## MATERIAL FOR THIS EXERCISE

(* ===== verification/TasksBlind.v ===== *)
(** * No operation of tasks.c reads the PendSV bit

    A context switch is requested by setting the pending bit of the interrupt
    controller, and only the exception entry clears it.  So what an operation
    does when a switch is pending it does when none is: the theorems about
    states that satisfy [kok] apply to states ([ksafe]) where a better task may
    wait without a switch being pending. *)
From S2P Require Import Prelude KList KListSpec Tasks TasksView TasksInv TasksBlock TasksResume TasksOps.

Definition set_pend (b : bool) (k : kernel) : kernel := k <| pendsv := b |>.
Abbreviation pend := (set_pend true).

(** Only a request for a switch writes it: what makes none commutes with both
    values of the bit. *)
Abbreviation blb b := (blind (set_pend b)).
Abbreviation bl := (blind pend).

Lemma blind_kl b {A} (m : M store A) : blb b (kl m). Proof. unfold kl. solve_blind. Qed.
Lemma blind_tcb_get b {A} t (f : TCB_t → A) : blb b (tcb_get t f). Proof. unfold tcb_get. solve_blind. Qed.
Lemma blind_tcb_set b t f : blb b (tcb_set t f). Proof. unfold tcb_set. solve_blind. Qed.
Lemma blind_current b : blb b current. Proof. unfold current. solve_blind. Qed.
#[export] Hint Resolve blind_kl blind_tcb_get blind_tcb_set blind_current : blind.
Lemma blind_ready b t : blb b (prvAddTaskToReadyList t).
Proof. unfold prvAddTaskToReadyList, portRECORD_READY_PRIORITY. solve_blind. Qed.
Lemma blind_RESET b p : blb b (portRESET_READY_PRIORITY p).
Proof. unfold portRESET_READY_PRIORITY. solve_blind. Qed.
Lemma blind_tRESET b p : blb b (taskRESET_READY_PRIORITY p).
Proof. unfold taskRESET_READY_PRIORITY, portRESET_READY_PRIORITY. solve_blind. Qed.
Lemma blind_preempts b t : blb b (preempts t). Proof. unfold preempts. solve_blind. Qed.
Lemma blind_setYieldPending b : blb b setYieldPending. Proof. unfold setYieldPending. solve_blind. Qed.
Lemma blind_resetNext b : blb b prvResetNextTaskUnblockTime.
Proof. unfold prvResetNextTaskUnblockTime. solve_blind. Qed.
#[export] Hint Resolve blind_ready blind_RESET blind_tRESET blind_preempts blind_setYieldPending blind_resetNext : blind.
Lemma blind_xTaskRemoveFromEventList b l : blb b (xTaskRemoveFromEventList l).
Proof. unfold xTaskRemoveFromEventList. solve_blind. Qed.
#[export] Hint Resolve blind_xTaskRemoveFromEventList : blind.

(** Requests for a switch set it. *)
Lemma blind_portYIELD : bl portYIELD. Proof. unfold portYIELD. solve_blind. Qed.
Lemma blind_portYIELD' : bl portYIELD_WITHIN_API. Proof. apply blind_portYIELD. Qed.
#[export] Hint Resolve blind_portYIELD blind_portYIELD' : blind.
Lemma blind_switch_lists : bl taskSWITCH_DELAYED_LISTS.
Proof. unfold taskSWITCH_DELAYED_LISTS. solve_blind. Qed.
Lemma blind_unblock_one n b : bl (unblock_one n b). Proof. unfold unblock_one. solve_blind. Qed.
#[export] Hint Resolve blind_switch_lists blind_unblock_one : blind.
Lemma blind_unblock_loop n : bl (unblock_loop n). Proof. unfold unblock_loop. solve_blind. Qed.
#[export] Hint Resolve blind_unblock_loop : blind.
Lemma blind_xTaskIncrementTick : bl xTaskIncrementTick. Proof. unfold xTaskIncrementTick. solve_blind. Qed.
#[export] Hint Resolve blind_xTaskIncrementTick : blind.
Lemma blind_xPortSysTickHandler : bl xPortSysTickHandler. Proof. unfold xPortSysTickHandler. solve_blind. Qed.
Lemma blind_vTaskSuspendAll : bl vTaskSuspendAll. Proof. unfold vTaskSuspendAll. solve_blind. Qed.
Lemma blind_move_pending : bl move_pending.
Proof. unfold move_pending, move_pending_one. solve_blind. Qed.
Lemma blind_pended_ticks n : bl (pended_ticks n). Proof. induction n; simpl; solve_blind. Qed.
#[export] Hint Resolve blind_xPortSysTickHandler blind_vTaskSuspendAll blind_move_pending blind_pended_ticks : blind.
Lemma blind_xTaskResumeAll : bl xTaskResumeAll. Proof. unfold xTaskResumeAll, critical. solve_blind. Qed.
Lemma blind_block n indef : bl (prvAddCurrentTaskToDelayedList n indef).
Proof. unfold prvAddCurrentTaskToDelayedList. solve_blind. Qed.
#[export] Hint Resolve blind_xTaskResumeAll blind_block : blind.
Lemma blind_vTaskDelay n : bl (vTaskDelay n). Proof. unfold vTaskDelay. solve_blind. Qed.
Lemma blind_vTaskPlaceOnEventList l n : bl (vTaskPlaceOnEventList l n).
Proof. unfold vTaskPlaceOnEventList. solve_blind. Qed.
Lemma blind_set_timeout : bl vTaskInternalSetTimeOutState.
Proof. unfold vTaskInternalSetTimeOutState. solve_blind. Qed.
#[export] Hint Resolve blind_vTaskDelay blind_vTaskPlaceOnEventList
  blind_set_timeout : blind.
Lemma blind_xTaskCheckForTimeOut o n : bl (xTaskCheckForTimeOut o n).
Proof. unfold xTaskCheckForTimeOut, critical. solve_blind. Qed.
Lemma blind_setEventItemPriority t p : bl (setEventItemPriority t p).
Proof. unfold setEventItemPriority. solve_blind. Qed.
Lemma blind_moveReady t p : bl (moveReady t p). Proof. unfold moveReady. solve_blind. Qed.
Lemma blind_prvGetTCBFromHandle h : bl (prvGetTCBFromHandle h).
Proof. unfold prvGetTCBFromHandle. solve_blind. Qed.
Lemma blind_suspended t : bl (prvTaskIsTaskSuspended t).
Proof. unfold prvTaskIsTaskSuspended. solve_blind. Qed.
Lemma blind_yield_any t : bl (taskYIELD_ANY_CORE_IF_USING_PREEMPTION t).
Proof. unfold taskYIELD_ANY_CORE_IF_USING_PREEMPTION. solve_blind. Qed.
#[export] Hint Resolve blind_xTaskCheckForTimeOut blind_setEventItemPriority blind_moveReady
  blind_prvGetTCBFromHandle blind_suspended blind_yield_any : blind.
Lemma blind_inherit h : bl (xTaskPriorityInherit h). Proof. unfold xTaskPriorityInherit. solve_blind. Qed.
Lemma blind_disinherit h : bl (xTaskPriorityDisinherit h).
Proof. unfold xTaskPriorityDisinherit. solve_blind. Qed.
Lemma blind_after_timeout h p : bl (vTaskPriorityDisinheritAfterTimeout h p).
Proof. unfold vTaskPriorityDisinheritAfterTimeout. solve_blind. Qed.
Lemma blind_vTaskPrioritySet h p : bl (vTaskPrioritySet h p).
Proof. unfold vTaskPrioritySet, critical. solve_blind. Qed.
Lemma blind_vTaskResume h : bl (vTaskResume h). Proof. unfold vTaskResume, critical. solve_blind. Qed.
Lemma blind_vTaskSwitchContext : bl vTaskSwitchContext.
Proof. unfold vTaskSwitchContext, taskSELECT_HIGHEST_PRIORITY_TASK. solve_blind. Qed.
#[export] Hint Resolve blind_inherit blind_disinherit blind_after_timeout blind_vTaskPrioritySet
  blind_vTaskResume blind_vTaskSwitchContext : blind.
Lemma blind_vTaskSuspend h : bl (vTaskSuspend h). Proof. unfold vTaskSuspend, critical. solve_blind. Qed.
Lemma blind_xTaskResumeFromISR t : bl (xTaskResumeFromISR t).
Proof. unfold xTaskResumeFromISR, critical. solve_blind. Qed.
#[export] Hint Resolve blind_vTaskSuspend blind_xTaskResumeFromISR : blind.

(** What commutes with both values of the bit leaves it alone. *)
Lemma wp_pendsv {A} (m : K A) (Q : A → kernel → Prop) k :
  (∀ b, blb b m) → wp m Q k → wp m (λ a k', Q a k' ∧ pendsv k' = pendsv k) k.
Proof.
  intros Hb Hm. pose proof (Hb (pendsv k) k) as He.
  replace (set_pend (pendsv k) k) with k in He by by destruct k.
  unfold wp in *. destruct (m k) as [[a k']| | | |]; [|done..]. split; [done|].
  injection He as He. by rewrite He.
Qed.

(** The invariant without the promise that no better task waits. *)
Definition ksafe (idle : Z) (k : kernel) (v : lview) : Prop := kok idle (pend k) v.

Section ksafe.
Context (idle : Z) (k : kernel) (v : lview).

Lemma kok_ksafe : kok idle k v → ksafe idle k v.
Proof. intros Hk. by apply kok_pendsv. Qed.
Lemma ksafe_kinv : ksafe idle k v ↔ kinv k v ∧ ∃ p, in_list v (StateItem idle) (ReadyL p).
Proof.
  split.
  - intros [Hinv _ Hi]. split; [|done]. destruct Hinv as [? ? ? ? ? ? ? ? ?]. by split.
  - intros [Hinv Hi]. split; [by apply kinv_pendsv|by left|done].
Qed.

(** Rules proved for [kok] apply to [ksafe]. *)
Lemma wp_ksafe {A} (m : K A) (Q : A → kernel → Prop) :
  bl m → wp m Q (pend k) → wp m (λ a k', Q a (pend k')) k.
Proof. apply wp_blind. Qed.
End ksafe.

## TASK INSTRUCTIONS
Proceeding from the line containing "unfold taskRESET_READY_PRIORITY, portRESET_READY_PRIORITY." through the line containing "Proof. unfold move_pending, move_pending_one.", transcribe the lines above exactly, both end lines included.

## OUTPUT FOR THIS TASK
Proof. unfold taskRESET_READY_PRIORITY, portRESET_READY_PRIORITY. solve_blind. Qed.
Lemma blind_preempts b t : blb b (preempts t). Proof. unfold preempts. solve_blind. Qed.
Lemma blind_setYieldPending b : blb b setYieldPending. Proof. unfold setYieldPending. solve_blind. Qed.
Lemma blind_resetNext b : blb b prvResetNextTaskUnblockTime.
Proof. unfold prvResetNextTaskUnblockTime. solve_blind. Qed.
#[export] Hint Resolve blind_ready blind_RESET blind_tRESET blind_preempts blind_setYieldPending blind_resetNext : blind.
Lemma blind_xTaskRemoveFromEventList b l : blb b (xTaskRemoveFromEventList l).
Proof. unfold xTaskRemoveFromEventList. solve_blind. Qed.
#[export] Hint Resolve blind_xTaskRemoveFromEventList : blind.

(** Requests for a switch set it. *)
Lemma blind_portYIELD : bl portYIELD. Proof. unfold portYIELD. solve_blind. Qed.
Lemma blind_portYIELD' : bl portYIELD_WITHIN_API. Proof. apply blind_portYIELD. Qed.
#[export] Hint Resolve blind_portYIELD blind_portYIELD' : blind.
Lemma blind_switch_lists : bl taskSWITCH_DELAYED_LISTS.
Proof. unfold taskSWITCH_DELAYED_LISTS. solve_blind. Qed.
Lemma blind_unblock_one n b : bl (unblock_one n b). Proof. unfold unblock_one. solve_blind. Qed.
#[export] Hint Resolve blind_switch_lists blind_unblock_one : blind.
Lemma blind_unblock_loop n : bl (unblock_loop n). Proof. unfold unblock_loop. solve_blind. Qed.
#[export] Hint Resolve blind_unblock_loop : blind.
Lemma blind_xTaskIncrementTick : bl xTaskIncrementTick. Proof. unfold xTaskIncrementTick. solve_blind. Qed.
#[export] Hint Resolve blind_xTaskIncrementTick : blind.
Lemma blind_xPortSysTickHandler : bl xPortSysTickHandler. Proof. unfold xPortSysTickHandler. solve_blind. Qed.
Lemma blind_vTaskSuspendAll : bl vTaskSuspendAll. Proof. unfold vTaskSuspendAll. solve_blind. Qed.
Lemma blind_move_pending : bl move_pending.
Proof. unfold move_pending, move_pending_one. solve_blind. Qed.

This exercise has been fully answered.